Now streaming on MHz Choice!

Five-time German Crime Fiction Award winner Oliver Bottini adapted his crime thriller “Ein Paar Tage Licht” with screenwriter Abdel Raouf Dafri and Spiral director Frederic Jardin for the series Algiers Confidential—a fast-paced drama based on Algeria’s independence.

The plot revolves around competing interests, corruption and terrorists —notably — Djamel, Sadek and their associates who plan to hijack a convoy of assault rifles (MRG-45s) en route from the manufacturer, Meininger Rau, in Magdeburg, Germany to Algeria.

Djamel and Sadek plan to overthrow President Boutefika’s repressive government for a more democratic one. They kidnap Peter Richter, an engineer, and Toni Schumacher, his bodyguard to elicit the necessary information about the convoy and to get a $50 million ransom. As the drama unfolds over a matter of days, a German Embassy security officer, Ralf Eley, is  called to investigate. His girlfriend, Amel, helps him find the leads even though Colonel Toumi – the inside man – hampers their investigation and threatens their lives. Coincidentally, Amel is the niece of General Soudani, the original buyer of the rifles whom the terrorists steal from.



This series not only involves political corruption and financial malfeasance at the highest levels of government and the military-industrial complex but also portrays the CIA’s underplayed, but no less significant role in keeping the status quo with its non-democratic allies hobbled by special interests in the US and abroad.

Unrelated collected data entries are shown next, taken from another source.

(* ===== verification/App.v ===== *)
(** * App: the agent as it is wired together

    [src/AutowareApp.cpp]: the node, the stream client with its adapters and the location bridge,
    and the closures between them.  The closures given to the node are known by the numbers below.
    Threads interleave as [AppAction]s; the reactions to what a component does are run with it.
    The cluster, planning, perception and trip bridges do not act on these components; [Agent] adds
    them. *)

From S2P Require Export AutowareController StreamClient LocationBridge.

Module App.
Import FrameBridge Controller Stream Location.

(** The constants of calculate_fare. *)
Definition BASE_FARE : double := d_of_Z 5.
Definition RATE_PER_KM : double := d_of_Z 2.
Definition RATE_PER_MIN : double := dlit 5 10.

Definition calculate_fare (distance_m time_seconds : double) : double :=
  let distance_km := ddiv distance_m (d_of_Z 1000) in
  let time_min := ddiv time_seconds (d_of_Z 60) in
  dadd (dadd BASE_FARE (dmul distance_km RATE_PER_KM)) (dmul time_min RATE_PER_MIN).

(** The closures the application gives to the node. *)
Definition eta_callback : nat := 0.
Definition start_callback : nat := 1.
Definition move_callback : nat := 2.
Definition location_callback : nat := 3.

Inductive AppEffect : Type :=
  | NodeEvent (e : Event)
  | StreamEffect (e : Effect)
  | LocationEffect (e : BridgeEvent Reading bool LocationJson)
  | LogError (line : string).

Section Definitions.
Context {Mp : Type} `{RouteMap Mp} `{Clocks} `{AutowareMsgs}.

Definition Client : Type := StreamClient AutowareControllerTripAdapter ClusterView ClusterView.

Record AppHandles := mkAppHandles {
  controller_ : Node Mp;
  stream_client_ : Client;
  location_bridge_ : LocationBridge
}.
#[export] Instance AppHandles_eta : Eta AppHandles := λ h,
  mkAppHandles (controller_ h) (stream_client_ h) (location_bridge_ h).

Definition AppOp (A : Type) : Type := M AppHandles AppEffect A.

(** ** The components inside the application *)

Definition tagged {A} (out : list A) (tag : A → AppEffect) : list AppEffect := tag <$> out.

Definition on_controller (op : NodeOp Mp unit) : AppOp (list Event) := λ h,
  match op (controller_ h) with
  | (Ret _, n, out) => (Ret out, h <| controller_ := n |>, NodeEvent <$> out)
  | (Throw e, n, out) => (Throw e, h <| controller_ := n |>, NodeEvent <$> out)
  end.

(** The adapters read the live objects: the controller's status and the request id, which the
    client and the cluster bridge share by reference. *)
Definition refresh (st : TripStatus) (c : Client) : Client :=
  c <| trip_manager_ ::= λ a, a <| status_of := st |> |>
    <| eta_provider_ ::= fmap (λ v, v <| request_id_ := current_request_id_ c |>) |>.

Definition on_client_with (st : TripStatus) (op : Stream.Op _ _ _ unit) : AppOp (list Effect) :=
  λ h,
  match op (refresh st (stream_client_ h)) with
  | (Ret _, c, out) => (Ret out, h <| stream_client_ := c |>, StreamEffect <$> out)
  | (Throw e, c, out) => (Throw e, h <| stream_client_ := c |>, StreamEffect <$> out)
  end.
Definition on_client (op : Stream.Op _ _ _ unit) : AppOp (list Effect) :=
  st ← gets (λ h, getTripStatusSync (controller_ h)); on_client_with st op.

Definition on_location (op : BridgeOp) : AppOp unit := λ h,
  let '(o, b, out) := op (location_bridge_ h) in
  (o, h <| location_bridge_ := b |>, LocationEffect <$> out).

Definition call (op : NodeOp Mp unit) : AppOp unit := on_controller op;; mret ().
Definition send (op : Stream.Op _ _ _ unit) : AppOp unit := on_client op;; mret ().
Definition send_at (st : TripStatus) (op : Stream.Op _ _ _ unit) : AppOp unit :=
  on_client_with st op;; mret ().

Fixpoint for_each {A} (f : A → AppOp unit) (l : list A) : AppOp unit :=
  match l with
  | [] => mret ()
  | a :: l' => f a;; for_each f l'
  end.

(** ** The command handlers *)

Definition on_trip_init (req : TripInitRequest) : AppOp unit :=
  call (queryEta (mkGPS (req_start_lat req) (req_start_long req))
                 (mkGPS (req_end_lat req) (req_end_long req)) (Some eta_callback)).

Definition on_trip_move : AppOp unit := call (handleMoveCommand (Some move_callback)).

Definition on_order_update_location : AppOp unit :=
  send (ReportOrderUpdateLocationAck true "");;
  call (getTripStatus (Some location_callback)).

Definition on_trip_cancel : AppOp unit :=
  call cancelTrip;;
  send (ReportTripCancelAck true "");;
  send (ReportStatus "CANCELLED").

Definition handle_effect (e : Effect) : AppOp unit :=
  match e with
  | Handler (TripInit req) => on_trip_init req
  | Handler (TripMove _ _) => on_trip_move
  | Handler (OrderUpdateLocation _) => on_order_update_location
  | Handler (TripCancel _ _) => on_trip_cancel
  | _ => mret ()
  end.

(** ** The callbacks given to the node *)

Definition total_distance (r : EtaQueryResult) : double :=
  dadd (leg_distance_m_ (pickup_leg_ r)) (leg_distance_m_ (trip_leg_ r)).
Definition total_eta (r : EtaQueryResult) : double :=
  dadd (leg_eta_seconds_ (pickup_leg_ r)) (leg_eta_seconds_ (trip_leg_ r)).
Definition trip_fare (r : EtaQueryResult) : double :=
  calculate_fare (leg_distance_m_ (trip_leg_ r)) (leg_eta_seconds_ (trip_leg_ r)).

Definition on_eta (r : EtaQueryResult) : AppOp unit :=
  if negb (success_ r) then
    emit (LogError ("[AutowareApp] queryEta failed: " +:+ error_message_ r))
  else
    send (ReportEta (total_distance r) (total_eta r) (trip_fare r));;
    call (startTrip (Some start_callback)).

Definition trip_state_callback (next : TripState.t) (st : TripStatus) : AppOp unit :=
  match next with
  | TripState.WAITING_FOR_MOVE =>
    send_at st ReportTripInitAck;;
    send_at st ReportArrive;;
    send_at st (ReportStatus "ARRIVED_AT_PICKUP");;
    on_location (setStreamingEnabled false)
  | TripState.DRIVING_TO_PICKUP => on_location (setStreamingEnabled true)
  | TripState.RUNNING => send_at st (ReportStatus "IN_PROGRESS")
  | TripState.COMPLETED =>
    send_at st ReportArrive;;
    send_at st (ReportStatus "COMPLETED")
  | TripState.FAILED => send_at st (ReportStatus "ERROR")
  | _ => mret ()
  end.

Definition on_status (st : TripStatus) : AppOp unit :=
  send (ReportLocation (latitude (current_gps_ st)) (longitude (current_gps_ st))).

Definition handle_event (e : Event) : AppOp unit :=
  match e with
  | EtaAnswer cb r => if decide (cb = eta_callback) then on_eta r else mret ()
  | StatusAnswer cb st => if decide (cb = location_callback) then on_status st else mret ()
  | Answer cb ok =>
    if ok then mret ()
    else if decide (cb = start_callback) then emit (LogError "[AutowareApp] startTrip rejected")
    else if decide (cb = move_callback) then emit (LogError "[AutowareApp] move rejected")
    else mret ()
  | TripStateChanged _ next st => trip_state_callback next st
  | _ => mret ()
  end.

(** The location bridge's position provider: none while the status has no position.  [st] is what
    getTripStatusSync yields on the bridge's thread, a copy made without a lock. *)
Definition gps_provider (st : TripStatus) : option (double * double) :=
  let g := current_gps_ st in
  if deqb (latitude g) d0 && deqb (longitude g) d0 then None
  else Some (latitude g, longitude g).

(** ** The running application *)
Inductive AppAction : Type :=
  | NodeTimer
  | NodeMessage (m : Message)
  | NodeRun (env : Surroundings)
  | ClientStep (a : StreamAction)          (* a step of one of the client's threads *)
  | LocationTimer
  | LocationRun (now : Z) (st : TripStatus)
      (* a turn of the location bridge's io thread, with the copy of the status *)
  | LocationShutdown.

Definition node_step (a : Action) : AppOp unit :=
  events ← on_controller (Controller.act a);
  for_each handle_event events.

(** The steps of the client's own threads; its reports are made by the handlers. *)
Definition client_step (a : StreamAction) : AppOp unit :=
  match a with
  | DoReport _ => mret ()
  | _ => effects ← on_client (Stream.act a); for_each handle_effect effects
  end.

Definition act (a : AppAction) : AppOp unit :=
  match a with
  | NodeTimer => node_step TimerFires
  | NodeMessage m => node_step (MessageArrives m)
  | NodeRun env => node_step (RunNext env)
  | ClientStep a => client_step a
  | LocationTimer => on_location (FrameBridge.act TimerExpires)
  | LocationRun now st =>
    h ← gets id;
    let e := {| read_now := now; gps := gps_provider st;
                trip_id := Some (GetActiveTripId (trip_manager_ (stream_client_ h))) |} in
    on_location (FrameBridge.act (StrandRuns e))
  | LocationShutdown => on_location (FrameBridge.act ShutdownCalled)
  end.

Definition after (l : list AppAction) (h : AppHandles) : AppHandles :=
  run_inputs (λ a, final (act a)) l h.

(** The components as constructed around a node, and their wiring. *)
Definition AppHandles_new (n : Node Mp) : AppHandles :=
  {| controller_ := n;
     stream_client_ :=
       StreamClient_new (mkTripAdapter TripStatus_default 0) (mkClusterView f0 d0 d0 0)
         (mkClusterView f0 d0 d0 0) "ORIN_NANO_001" 0;
     location_bridge_ := LocationBridge_new |}.

Definition wire : AppOp unit :=
  call initialize;;
  send set_handlers;;
  call (setTripStateCallback true).

(** The eta and the location adapter have no owner but locals of startAutowareApp; the client
    keeps the raw pointers.  Its return destroys both. *)
Definition destroy_locals (h : AppHandles) : AppHandles :=
  h <| stream_client_ ::= λ c, c <| eta_provider_ := None |> <| location_provider_ := None |> |>.
End Definitions.
Arguments AppHandles : clear implicits.
Arguments AppOp : clear implicits.

(** startAutowareApp up to its return.  The route search radius is what the node gets as its tick
    frequency. *)
Definition startAutowareApp_body `{Lanelet2} `{YamlCpp} `{Clocks} (exists_ : string → bool)
    (dirs : list string) (yaml_path : string) (controller_route_search_radius : double) :
    outcome (AppHandles LaneletMap) :=
  n ← AutowareController_new exists_ dirs yaml_path controller_route_search_radius;
  match wire (AppHandles_new n) with
  | (Ret _, h, _) => Ret h
  | (Throw e, _, _) => Throw e
  end.

Definition startAutowareApp `{Lanelet2} `{YamlCpp} `{Clocks} (exists_ : string → bool)
    (dirs : list string) (yaml_path : string) (controller_route_search_radius : double) :
    outcome (AppHandles LaneletMap) :=
  h ← startAutowareApp_body exists_ dirs yaml_path controller_route_search_radius;
  mret (destroy_locals h).
End App.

President Boutefika is modeled on Ahmed Ben Bella whose rise to power after Algeria’s War of Independence (1962) replaced colonial oppression with the FLN’s (National Liberation Front) slogan: “la valise ou le cercueil” (a suitcase or a coffin). As a result, 900,000 Pieds-Noirs* (Europeans born on Algerian soil, Catholic and white along with over 100,000 Sephardic [Iberia] and Maghrebi [North African Jews] Jews) departed for Europe leaving homes and businesses behind thereby de-stabilizing Algeria’s economy.

Elected Premier and later President in a one-party state with only the FLN, Ahmed Ben Bella (1916-2012), socialist revolutionary and Arab nationalist, claimed a neutral course in world politics but contradicted himself in his aid requests from both President Kennedy and Fidel Castro while backing Castro’s demands of US withdrawal from Guantanamo Bay. In June 1965, he was deposed by Houari Boumedienne and lived under house arrest for 14 years; he was freed in 1980.

For Algerians, the legacy of the War of Independence was the legitimate and sanctified use of unrestricted violence in achieving a justified goal. The FLN’s methods of militarized politics, use of the Islamic rallying cry and the exaltation of jihad helped create a secular state in 1962. This inverted blowback of repression helped pave the way for Islamic radicalism which co-opted this strategy in order to overthrow the FLN in the 1990s.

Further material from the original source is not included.